Even innocuous channels, like the Weather Channel, are useless in my mind --
the Weather Channel was innovative in the 80's, but between the web and NOAA
Weather Radio, who needs it?

The system stands because there are people who'll watch whatever is on.
However, without market discipline, the industry is in a "boiled frog"
situation. They can make stuff that is worse and worse and will find gradually
that people lose interest in it. Although the situation will develop
gradually, they'll act quite surprised when reality hits them.

------
krallja
It's almost like your customers are pointing out business opportunities to you
for free. And you thank them with lawsuits.

------
michaelochurch
Copyright has been bastardized. Its original purpose was to protect inventors
and artists _from_ wealthy interests: people who had access to the best
distribution channels and would put the original authors out of business (if
they could legally do so) by distributing their content without payment.

Copyright emerged in the same time as modern nations did in Europe and North
America. No accident there. (Note that usage fees are called "royalties", a
payment to the sovereign or the nation.) National governments believed
(correctly) that the quality of arts and sciences would be much higher if
inventors had a fighting chance of making a living _without_ being born into
the access that would enable someone to get a patron. It was a national pride
issue: a desire for French or American or Spanish literature to be the best in
the world.

Copyright replaced the patron system with mass micropayments and thereby
democratized it. It's also a _lot_ less expensive than a patronage system: you
can get quality media for $1-2 per hour of use. That's pretty great. I
wouldn't want to not have that.

So let me make that clear. Copyright isn't just a useful thing. It's actually
(at its roots) a very _liberal_ concept. It was to protect innovators and
creators from wealthy, well-connected miscreants who would steal their work
(and before copyright, many did) and compete against them with better
distribution.

The problem in the modern economy is that copyright is being abused by the
same class of people it was designed to hold back. It's way, way, way more
transferable than it should be and we have a disease where copyrights and
patents, being valuable, trickle up to the top of the social pyramid, under
the effective control of a class of people who produce nothing except mean-
spirited lawsuits.

Morally speaking: should you pay for stuff if you can afford it? Yes. I don't
pirate if I can get the same level of convenience and quality through legal
means. I have no problem with paying $1-2/hour for quality entertainment. That
said, I'd much rather support the artists (and sound technicians, and actors)
_directly_ than support a bunch of shitbag executives who produce nothing. I
would participate in an "under the table" mechanism allowing for that, legal
or otherwise-- a "piratical" system that requires enough payment to reimburse
artists and technicians as much as they'd take in royalties, but deprives the
scumbag entertainment executives outright.

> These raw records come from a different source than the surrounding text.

(** The name the finder joins to the directory name, when case is folded
    and no comparison can fail. *)
Lemma finder_match dir file_ w :
  ignore_file_name_case E = true ->
  comparisons_safe E w ->
  exists m blk dir' w',
    find_dir_file_pathname E dir file_ w
    = (Ret (file_name_concat E (name dir) m, blk, dir'), w')
    /\ (m = file_
        \/ (kept E (locale_specific_sorting w) (Some file_) true m = true
            /\ exists fd stream e,
                 os_fdopendir E fd = (Some stream, e)
                 /\ In m (dir_entries stream))).
Proof.
  intros Hi Hsafe.
  destruct (dir_read_kept (AT_FDCWD E) dir (Some file_) true w
              (or_intror Hsafe)) as (ok & dir' & d & w1 & Hrun & Htab).
  unfold find_dir_file_pathname. rewrite Hi. unfold bind. rewrite Hrun.
  destruct ok.
  - destruct (Htab eq_refl) as (l & Hl & Hall). rewrite Hl.
    rewrite find_match_table.
    change (match find (fun q => file_name_cmp q file_ =? 0) l with
            | Some q => q
            | None => hd file_ l
            end) with (best_match file_ l).
    destruct (alloc w1) as [b w2] eqn:Ha.
    eexists (best_match file_ l), _, _, _. split; [reflexivity |].
    destruct (best_match_choice file_ l) as [Hm | Hm];
      [left; exact Hm | right; apply Hall; exact Hm].
  - destruct (alloc w1) as [b w2] eqn:Ha.
    eexists file_, _, _, _. split; [reflexivity | left; reflexivity].
Qed.

(** X13.  The finder invents no name.  With case folding and a comparator
    that cannot fail it returns the directory name joined with the target
    itself or with an entry that some directory stream handed out, that is
    neither "." nor ".." nor excluded, and that the comparator, as
    [locale_specific_sorting] currently sets it, calls equal to the
    target. *)
Theorem find_dir_file_pathname_match (dir : file_data) (file_ : string)
    (w : world) :
  ignore_file_name_case E = true ->
  comparisons_safe E w ->
  exists m blk dir' w',
    find_dir_file_pathname E dir file_ w
    = (Ret (file_name_concat E (name dir) m, blk, dir'), w')
    /\ (m = file_
        \/ (names_cmp E (locale_specific_sorting w) m file_ = 0
            /\ is_dot_or_dotdot m = false
            /\ excluded_file_name E m = false
            /\ exists fd stream e,
                 os_fdopendir E fd = (Some stream, e)
                 /\ In m (dir_entries stream))).
Proof.
  intros Hi Hsafe.
  destruct (finder_match dir file_ w Hi Hsafe)
    as (m & blk & dir' & w' & Hrun & Hm).
  exists m, blk, dir', w'. split; [exact Hrun |].
  destruct Hm as [Hm | [Hk Hin]]; [left; exact Hm | right].
  unfold kept in Hk.
  apply andb_prop in Hk. destruct Hk as [Hk Hex].
  apply andb_prop in Hk. destruct Hk as [Hdot Hcmp].
  splits.
  - cbv zeta in Hcmp. simpl in Hcmp.
    destruct (Z.eqb_spec (names_cmp E (locale_specific_sorting w) m file_) 0)
      as [H0 | H0]; [exact H0 |].
    rewrite orb_true_r in Hcmp. discriminate.
  - destruct (is_dot_or_dotdot m); [discriminate | reflexivity].
  - destruct (excluded_file_name E m); [discriminate | reflexivity].
  - exact Hin.
Qed.

(** X14.  The finder and the global switch.  [find_dir_file_pathname]
    compares under [locale_specific_sorting] as it finds it and never sets
    it.  While the switch is off, which it is until a call of [diff_dirs]
    has turned it on, the comparator is [file_name_cmp], so that an entry
    differing from the target in case is not a candidate: when the target
    and the entries are C strings, the finder returns the directory name
    joined with the target verbatim even though case folding was asked
    for. *)
Theorem find_dir_file_pathname_raw (dir : file_data) (file_ : string)
    (w : world) :
  ignore_file_name_case E = true ->
  locale_specific_sorting w = false ->
  C_string file_ ->
  (forall fd stream e, os_fdopendir E fd = (Some stream, e) ->
     Forall C_string (dir_entries stream)) ->
  exists blk dir' w',
    find_dir_file_pathname E dir file_ w
    = (Ret (file_name_concat E (name dir) file_, blk, dir'), w')
    /\ locale_specific_sorting w' = false.
Proof.
  intros Hi Hoff Hfile Hentries.
  assert (Hflag : forall r w1,
            find_dir_file_pathname E dir file_ w = (Ret r, w1) ->
            locale_specific_sorting w1 = false).
  { intros r w1. unfold find_dir_file_pathname. rewrite Hi. unfold bind.
    destruct (dir_read_returns E (AT_FDCWD E) dir (Some file_) true w)
      as (ok & dir' & d & w2 & evs & Hrun & _ & Hf & _).
    { right. right. exact Hoff. }
    rewrite Hrun.
    assert (Hfin : forall m r0 w3,
              (let '(b, w4) := alloc w2 in
               (Ret (file_name_concat E (name dir) m, b, dir'),
                free (data d) (free (names_block d) w4))) = (Ret r0, w3) ->
              locale_specific_sorting w3 = false).
    { intros m r0 w3. unfold alloc. intros [= _ <-].
      destruct (data d), (names_block d); simpl; congruence. }
    destruct ok; [| apply Hfin].
    destruct (find_match file_ (cells_of d) None); try discriminate.
    apply Hfin. }
  destruct (finder_match dir file_ w Hi (or_intror Hoff))
    as (m & blk & dir' & w' & Hrun & Hm).
  assert (Heq : m = file_).
  { destruct Hm as [Hm | [Hk (fd & stream & e & Hdir & Hin)]]; [exact Hm |].
    rewrite Hoff in Hk. unfold kept, names_cmp in Hk.
    apply andb_prop in Hk. destruct Hk as [Hk _].
    apply andb_prop in Hk. destruct Hk as [_ Hcmp].
    cbv zeta in Hcmp. simpl in Hcmp.
    destruct (Z.eqb_spec (file_name_cmp m file_) 0) as [H0 | H0].
    - apply strcmp_eq; [| exact Hfile | exact H0].
      specialize (Hentries fd stream e Hdir).
      rewrite Forall_forall in Hentries. apply Hentries. exact Hin.
    - rewrite orb_true_r in Hcmp. discriminate. }
  subst m. exists blk, dir', w'. split; [exact Hrun |].
  eapply Hflag. exact Hrun.
Qed.

End FinderMore.

Lemma find_dir_file_pathname_match_witness :
  exists m blk dir' w',
    find_dir_file_pathname (Sample.posix true None Sample.fs_readme)
      (Sample.unopened "L" 10) "readme" Sample.w_after_diff
    = (Ret (("L" ++ "/" ++ m)%string, blk, dir'), w')
    /\ (m = "readme"%string
        \/ names_cmp (Sample.posix true None Sample.fs_readme) true m "readme"
           = 0).
Proof.
  destruct (find_dir_file_pathname_match
              (Sample.posix true None Sample.fs_readme)
              (Sample.unopened "L" 10) "readme" Sample.w_after_diff eq_refl)
    as (m & blk & dir' & w' & Hrun & Hm).
  - left. apply posix_collation_works.
  - exists m, blk, dir', w'. split; [exact Hrun |].
    destruct Hm as [Hm | [Hm _]]; [left; exact Hm | right; exact Hm].
Defined.

Lemma find_dir_file_pathname_raw_witness :
  exists blk dir' w',
    find_dir_file_pathname (Sample.posix true None Sample.fs_readme)
      (Sample.unopened "L" 10) "readme" Sample.w0
    = (Ret ("L/readme"%string, blk, dir'), w')
    /\ locale_specific_sorting w' = false.
Proof.
  apply (find_dir_file_pathname_raw (Sample.posix true None Sample.fs_readme)
           (Sample.unopened "L" 10) "readme" Sample.w0).
  - reflexivity.
  - reflexivity.
  - vm_compute. repeat split; discriminate.
  - intros fd stream e. simpl. unfold Sample.fs_readme. simpl.
    destruct fd as [| q |]; try discriminate.
    destruct (3 =? q)%positive; [| discriminate].
    intros [= <- _]. names_are_C_strings.
Defined.

(** ** More on the loop detector *)

Lemma same_file_sym s t : same_file s t = same_file t s.
Proof.
  unfold same_file, SAME_INODE, same_special_file.
  rewrite (Z.eqb_sym (st_ino s)), (Z.eqb_sym (st_dev s)),
    (Z.eqb_sym (st_rdev s)).
  rewrite (andb_comm (S_ISBLK (st_mode s))), (andb_comm (S_ISCHR (st_mode s))).
  reflexivity.
Qed.

Lemma same_file_refl s : same_file s s = 1.
Proof. unfold same_file, SAME_INODE. rewrite !Z.eqb_refl. reflexivity. Qed.

(** X15.  What [dir_loop] detects.  Side [i] of a node loops exactly when
    some proper ancestor, at any depth, has on that side the same device
    and inode, or is the same block or character special device.  A node
    at the top level never loops; a node whose side carries the [stat] data
    of one of its ancestors always does.  The test does not depend on the
    order in which the two files are given to [same_file]. *)
Theorem dir_loop_detects (cmp : comparison) (i : nat) :
  (dir_loop cmp i = true
   <-> exists q, In q (ancestors cmp)
                 /\ (SAME_INODE (fstat (file q i)) (fstat (file cmp i))
                     || same_special_file (fstat (file q i))
                          (fstat (file cmp i))) = true)
  /\ (parent cmp = None -> dir_loop cmp i = false)
  /\ (forall q, In q (ancestors cmp) ->
        fstat (file q i) = fstat (file cmp i) -> dir_loop cmp i = true)
  /\ (forall q, 0 < same_file (fstat (file q i)) (fstat (file cmp i))
                <-> 0 < same_file (fstat (file cmp i)) (fstat (file q i))).
Proof.
  assert (Hpos : forall s t,
            0 < same_file s t
            <-> (SAME_INODE s t || same_special_file s t) = true).
  { intros s t. unfold same_file.
    destruct (SAME_INODE s t || same_special_file s t);
      split; intros H; try reflexivity; try lia; discriminate. }
  unfold dir_loop. splits.
  - rewrite dir_loop_from_ancestors. split.
    + intros (q & Hq & Hs). exists q. split; [exact Hq |]. apply Hpos. exact Hs.
    + intros (q & Hq & Hs). exists q. split; [exact Hq |]. apply Hpos. exact Hs.
  - destruct cmp as [f0 f1 [p |]]; simpl; [discriminate | reflexivity].
  - intros q Hq Heq. apply dir_loop_from_ancestors.
    exists q. split; [exact Hq |]. rewrite Heq, same_file_refl. lia.
  - intros q. rewrite same_file_sym. reflexivity.
Qed.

Honestly speaking, SOPA estabishes that the major corporate copyright owners
are evil. Not just greedy and stupid, which are forgivable because great
empires have been built on greed and stupidity. Evil. It deprives them of
their moral high ground, and establishes that piracy-as-moral-statement might
make sense.

I also think Facebook and Google deserve _a lot_ of credit for coming out to
fight SOPA/PIPA. Yes, Google has Youtube which would be in serious pain; but
the fact is that Google and Facebook would (perversely) benefit from it. Large
businesses do better in overreaching, ill-designed or undefined regulatory
environments because they have the connections and resources to end up OK no
matter what laws pass. It's small businesses that would wither and die if SOPA
and PIPA were to pass. A lot of startups would have to shut down. "Social"
technologies would become an oligopoly within a decade. The short-term effect
for Google and Facebook would (my guess) be positive, so these companies
deserve a lot of credit for looking at the bigger picture.